Le vendredi 26 juillet 2024, alors que le sport mondial célébrait l’ouverture des jeux Olympiques de Paris, une poignée de sportifs algériens ont rendu hommage, à leur manière, aux Algériens délibérément jetés et noyés dans la Seine, une certaine nuit d’octobre 1961. Une action hautement symbolique qui n’a pas manqué de faire du bruit.

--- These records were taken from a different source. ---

(** Auto-filled time columns ([CreatedAt], [UpdatedAt]) take the current
    time on insert when the caller left them zero. *)
Definition autoTime (now t : Time) : Time := if IsZero t then now else t.

(** Largest row id SQLite can store, and the largest [uint] the SQL driver
    accepts as a parameter. *)
Definition MaxInt64 : N := 9223372036854775807.

Inductive error : Type :=
| ErrRecordNotFound
| ErrUniqueConstraint (column : string)
| ErrDatabaseFull
| ErrOutOfRange
| ErrBackendNotFound (id : string)
| ErrInvalidVirtualPath
| ErrInvalidBackendID
| ErrEncryptCredentials (cause : error)
| ErrNoSuchTable (table : string)
| ErrQueryHistory (cause : error)
| ErrMigrationFailed (version : Z) (description : string) (cause : error).

Inductive result (A : Type) : Type :=
| Ok (a : A)
| Err (e : error).

Arguments Ok {A} a.
Arguments Err {A} e.

(* ================================================================= *)
(** ** SQLite text operators *)

Module sqlite3.

Definition code (c : ascii) : N := N_of_ascii c.

(** Continuation and lead bytes of a multi-byte UTF-8 character. *)
Definition is_cont (c : ascii) : bool := ((128 <=? code c) && (code c <? 192))%N.
Definition is_lead (c : ascii) : bool := (192 <=? code c)%N.

Fixpoint skip_cont (s : string) : string :=
  match s with
  | EmptyString => EmptyString
  | String c s' => if is_cont c then skip_cont s' else s
  end.

(** [sqlite3Utf8Read]: drop one character from the front of [s]. *)
Definition utf8_next (s : string) : option string :=
  match s with
  | EmptyString => None
  | String c s' => Some (if is_lead c then skip_cont s' else s')
  end.

(** Every suffix of [s] that starts on a character boundary, longest
    first; [skipping] is set while inside a multi-byte character. *)
Fixpoint char_suffixes (skipping : bool) (s : string) : list string :=
  match s with
  | EmptyString => [EmptyString]
  | String c s' =>
      if skipping && is_cont c then char_suffixes true s'
      else s :: char_suffixes (is_lead c) s'
  end.

(** [sqlite3Tolower] folds the ASCII capitals only. *)
Definition tolower (c : ascii) : ascii :=
  if ((65 <=? code c) && (code c <=? 90))%N then ascii_of_N (code c + 32) else c.

Definition same_nocase (c c2 : ascii) : bool :=
  Ascii.eqb c c2
  || (Ascii.eqb (tolower c) (tolower c2) && (code c <? 128)%N && (code c2 <? 128)%N).

(** [patternCompare] with the LIKE settings: [%] matches any run of
    characters, [_] exactly one character, anything else itself up to
    ASCII case; no escape character. *)
Fixpoint patternCompare (zPattern zString : string) {struct zPattern} : bool :=
  match zPattern with
  | EmptyString =>
      match zString with EmptyString => true | String _ _ => false end
  | String c p' =>
      if Ascii.eqb c "%" then
        existsb (patternCompare p') (char_suffixes false zString)
      else if Ascii.eqb c "_" then
        match utf8_next zString with
        | Some s' => patternCompare p' s'
        | None => false
        end
      else
        match zString with
        | String c2 s' => same_nocase c c2 && patternCompare p' s'
        | EmptyString => false
        end
  end.

(** [X LIKE Y]: the pattern is the right operand. *)
Definition like (x pattern : string) : bool := patternCompare pattern x.

End sqlite3.

(* ================================================================= *)
(** ** pkg/db/models *)

Module Backend.
Record t : Type := Build {
  ID : string;
  Name : string;
  Endpoint : string;
  Region : string;
  Bucket : string;
  UseSSL : bool;
  AccessKey : string;
  SecretKey : string;
  CreatedAt : Time;
  UpdatedAt : Time;
  DeletedAt : DeletedAt
}.
End Backend.

Module File.
Record t : Type := Build {
  ID : N;
  BackendID : string;
  Path : string;
  Size : Z;
  MD5Hash : string;
  SHA256Hash : string;
  ETag : string;
  ModifiedAt : Time;
  CreatedAt : Time;
  UpdatedAt : Time;
  DeletedAt : DeletedAt
}.
End File.

Module Tag.
Record t : Type := Build {
  ID : N;
  FileID : N;
  Key : string;
  Value : string;
  CreatedAt : Time;
  UpdatedAt : Time;
  DeletedAt : DeletedAt
}.
End Tag.

Module Filter.
Record t : Type := Build {
  ID : N;
  VirtualPath : string;
  Name : string;
  QueryExpression : string;
  Description : string;
  CreatedAt : Time;
  UpdatedAt : Time;
  DeletedAt : DeletedAt
}.
End Filter.

(* ================================================================= *)
(** ** GORM calls over a table *)

Module gorm.

(** A model with a [DeletedAt] column. *)
Class SoftDelete (R : Type) : Type := {
  deleted_at : R -> DeletedAt;
  set_deleted_at : Time -> R -> R
}.

(** A model whose primary key is an auto-increment [uint]. *)
Class AutoIncrement (R : Type) : Type := {
  id_of : R -> N;
  with_id : N -> R -> R
}.

Section Table.
Context {R : Type} `{SoftDelete R}.

(** The scope GORM adds to every query of the model:
    [deleted_at IS NULL]. *)
Definition active (r : R) : bool :=
  match deleted_at r with None => true | Some _ => false end.

(** [db.Where(cond).Find(&rows)] *)
Definition Find (cond : R -> bool) (rows : list R) : list R :=
  filter (fun r => active r && cond r) rows.

(** The least row under [lt], the earliest one among equals. *)
Fixpoint least (lt : R -> R -> bool) (rows : list R) : option R :=
  match rows with
  | [] => None
  | r :: rest =>
      match least lt rest with
      | Some m => Some (if lt m r then m else r)
      | None => Some r
      end
  end.

(** [db.Where(cond).First(&row)]: ORDER BY primary key LIMIT 1, and
    [ErrRecordNotFound] when nothing matches. *)
Definition First (pk_lt : R -> R -> bool) (cond : R -> bool) (rows : list R)
  : result R :=
  match least pk_lt (Find cond rows) with
  | Some r => Ok r
  | None => Err ErrRecordNotFound
  end.

(** [db.Where(cond).Delete(&Model{})] on a soft-delete model:
    UPDATE ... SET deleted_at = now WHERE cond AND deleted_at IS NULL.
    Matching no row is not an error. *)
Definition Delete (now : Time) (cond : R -> bool) (rows : list R) : list R :=
  map (fun r => if active r && cond r then set_deleted_at now r else r) rows.

(** [query.Limit(n)] and [query.Offset(n)] as the SQLite dialect renders
    them: OFFSET first, then LIMIT. *)
Definition Offset (n : Z) (rows : list R) : list R := skipn (Z.to_nat n) rows.
Definition Limit (n : Z) (rows : list R) : list R := firstn (Z.to_nat n) rows.

End Table.

Section Insert.
Context {R : Type} `{AutoIncrement R}.

Definition max_id (rows : list R) : N :=
  fold_right N.max 0%N (map id_of rows).

Definition has_id (i : N) (rows : list R) : bool :=
  existsb (fun r => (id_of r =? i)%N) rows.

(** The place of a row with a given id in the table: before the first
    row with a larger id. *)
Fixpoint insert_by_id (r : R) (rows : list R) : list R :=
  match rows with
  | [] => [r]
  | x :: rest =>
      if (id_of r <? id_of x)%N then r :: rows else x :: insert_by_id r rest
  end.

(** [db.Create(&row)] on an auto-increment table whose rows are never
    removed.  A zero [ID] is left to SQLite, which takes the next id
    after the largest one and writes it back into the struct, so the row
    comes last; a non-zero [ID] is inserted as given, at its place in
    rowid order, and collides with a row that already has it. *)
Definition Create (r : R) (rows : list R) : result (R * list R) :=
  if (id_of r =? 0)%N then
    if (max_id rows <? MaxInt64)%N then
      let r' := with_id (max_id rows + 1)%N r in
      Ok (r', rows ++ [r'])
    else Err ErrDatabaseFull
  else if (MaxInt64 <? id_of r)%N then Err ErrOutOfRange
  else if has_id (id_of r) rows then Err (ErrUniqueConstraint "id")
  else Ok (r, insert_by_id r rows).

Jeudi 25 juillet 2024. Il y a une certaine tension au quartier de l’Algérie, sis au village olympique de Saint-Denis. Alors que les délégations participantes aux jeux Olympiques étaient appelées à défiler, le lendemain, sur des péniches, sur le fleuve de la Seine qui traverse Paris, point d’orgue d’une cérémonie d’ouverture qui se voulait originale et différentes des cérémonies traditionnellement organisées dans les stades abritant les épreuves d’athlétisme, Yacine Arab, directeur des sports, est désigné chef d’équipe du groupe de sportifs et d’encadreurs devant participer au nom de l’Algérie.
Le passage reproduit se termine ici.